Tumor-Infiltrating Immunosuppressive Cells in Cancer-Cell Plasticity, Tumor Progression and Therapy Response.

In most tumors, cancer cells show the ability to dynamically transit from a non-cancer stem-like cell to a cancer stem-like cell (CSC) state and vice versa. This cell plasticity has been associated with the epithelial-to-mesenchymal transition program (EMT) and can be regulated by tumor cell-intrinsic mechanisms and complex interactions with various tumor microenvironment (TME) components. These interactions favor the generation of a specific "CSC niche" that helps maintain the main properties, phenotypic plasticity and metastatic potential of this subset of tumor cells.
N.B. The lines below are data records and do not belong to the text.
(** [alloc_page] returns the lowest page that is not in use, clears its contents, marks
    it used and changes nothing else; it panics exactly when every page is in use.  Giving
    the page back with [free_page] restores the bitmap. *)
Theorem alloc_page_correct `{B : Build} cur st :
  pages_wf st →
  ((∃ p st', alloc_page cur st = Ok (p, st') ∧ is_page st p ∧ ¬ used st p ∧
     (∀ q, 0 <= q < p → used st q) ∧ pages_wf st' ∧ used st' p ∧
     ram st' = <[p := ∅]> (ram st) ∧
     (∀ q, 0 <= q → q ≠ p → used st' q ↔ used st q) ∧
     ∃ st'', free_page cur p st' = Ok st'' ∧ ∀ q, 0 <= q → used st'' q ↔ used st q) ∨
   (alloc_page cur st = Stop Panic ∧ ∀ p, is_page st p → used st p)).
Proof.
  intros Hwf. destruct (alloc_page_spec cur st Hwf)
    as [(p & st' & Ha & Hpg & Hnu & Hmin & Hram & [Hwf' Hc Hin Hout])|?]; [left|by right].
  assert (0 <= p) as Hp0 by apply Hpg.
  assert (used st' p) as Hu' by (by apply Hin).
  exists p, st'. split_and!; [done..| |].
  { intros q Hq Hne. unfold used. by rewrite Hout. }
  destruct (free_page_spec cur st' Hwf' p) as (st'' & Hf & _ & [_ _ Hin' Hout']).
  { unfold is_page in *. by rewrite Hc. }
  { done. }
  exists st''. split; [done|]. intros q Hq. unfold used in *. destruct (decide (q = p)) as [->|Hne].
  - rewrite Hin' by done. split; [done|]. intros ?; by exfalso; auto.
  - by rewrite Hout', Hout.
Qed.

Lemma alloc_page_correct_witness :
  ∃ st', @alloc_page debug_build 7 (fresh_pages 16) = Ok (0, st') ∧ used st' 0.
Proof.
  destruct (@alloc_page_correct debug_build 7 (fresh_pages 16)) as [H|[H _]].
  - apply fresh_pages_wf; [lia|reflexivity].
  - destruct H as (p & st' & Ha & _ & _ & _ & _ & Hu & _).
    exists st'. assert (p = 0) as -> by (vm_compute in Ha; congruence). split; [exact Ha|exact Hu].
  - vm_compute in H. discriminate H.
Defined.

(** [alloc_dma_region] returns the physical address of 64 KiB that are aligned to
    64 KiB and lie below 4 GiB (so that a PRD entry can address them), made of pages that
    were free; it marks exactly those 16 pages used.  Otherwise it panics. *)
Theorem alloc_dma_region_correct `{B : Build} cur st :
  pages_wf st →
  (∃ a st', alloc_dma_region cur st = Ok (a, st') ∧
     a mod 2 ^ 16 = 0 ∧ 0 <= a ∧ a + 2 ^ 16 < 2 ^ 32 ∧ pages_wf st' ∧
     ∀ p, 0 <= p →
       (a <= p * 4096 < a + 2 ^ 16 → is_page st p ∧ ¬ used st p ∧ used st' p) ∧
       (¬ (a <= p * 4096 < a + 2 ^ 16) → used st' p ↔ used st p)) ∨
  alloc_dma_region cur st = Stop Panic.
Proof.
  intros Hwf. destruct (alloc_dma_region_spec cur st Hwf)
    as [(s & st' & Ha & Hm & Hs & Hlim & Hpg & _ & [Hwf' Hc Hin Hout])|?]; [left|by right].
  exists (Z.shiftl s 12), st'. rewrite Z.shiftl_mul_pow2 in * by lia.
  change (2 ^ 12) with 4096 in *. change (2 ^ 16) with (16 * 4096) in *.
  split_and!; [done| |lia|lia|done|].
  { rewrite Z.mul_mod_distr_r by lia. rewrite Hm. lia. }
  intros p Hp. split.
  - intros Hr. assert (in_dma s p) as Hd by (unfold in_dma; lia).
    destruct (Hpg p Hd). split_and!; [done|done|]. by apply Hin.
  - intros Hr. unfold used. rewrite Hout; [done|done|]. unfold in_dma. lia.
Qed.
For this reason, TME has been recognized as an important promoter of tumor progression and therapy resistance. Tumors have evolved a network of immunosuppressive mechanisms that limits the cytotoxic T cell response to cancer cells. Some key players in this network are tumor-associated macrophages, myeloid-derived suppressor cells and regulatory T cells, which not only favor a pro-tumoral and immunosuppressive environment that supports tumor growth and immune evasion, but also negatively influences immunotherapy. Here, we review the relevance of cytokines and growth factors provided by immunosuppressive immune cells in regulating cancer-cell plasticity. We also discuss how cancer cells remodel their own niche to promote proliferation, stemness and EMT, and escape immune surveillance. A better understanding of CSC-TME crosstalk signaling will enable the development of effective targeted or immune therapies that block tumor growth and metastasis.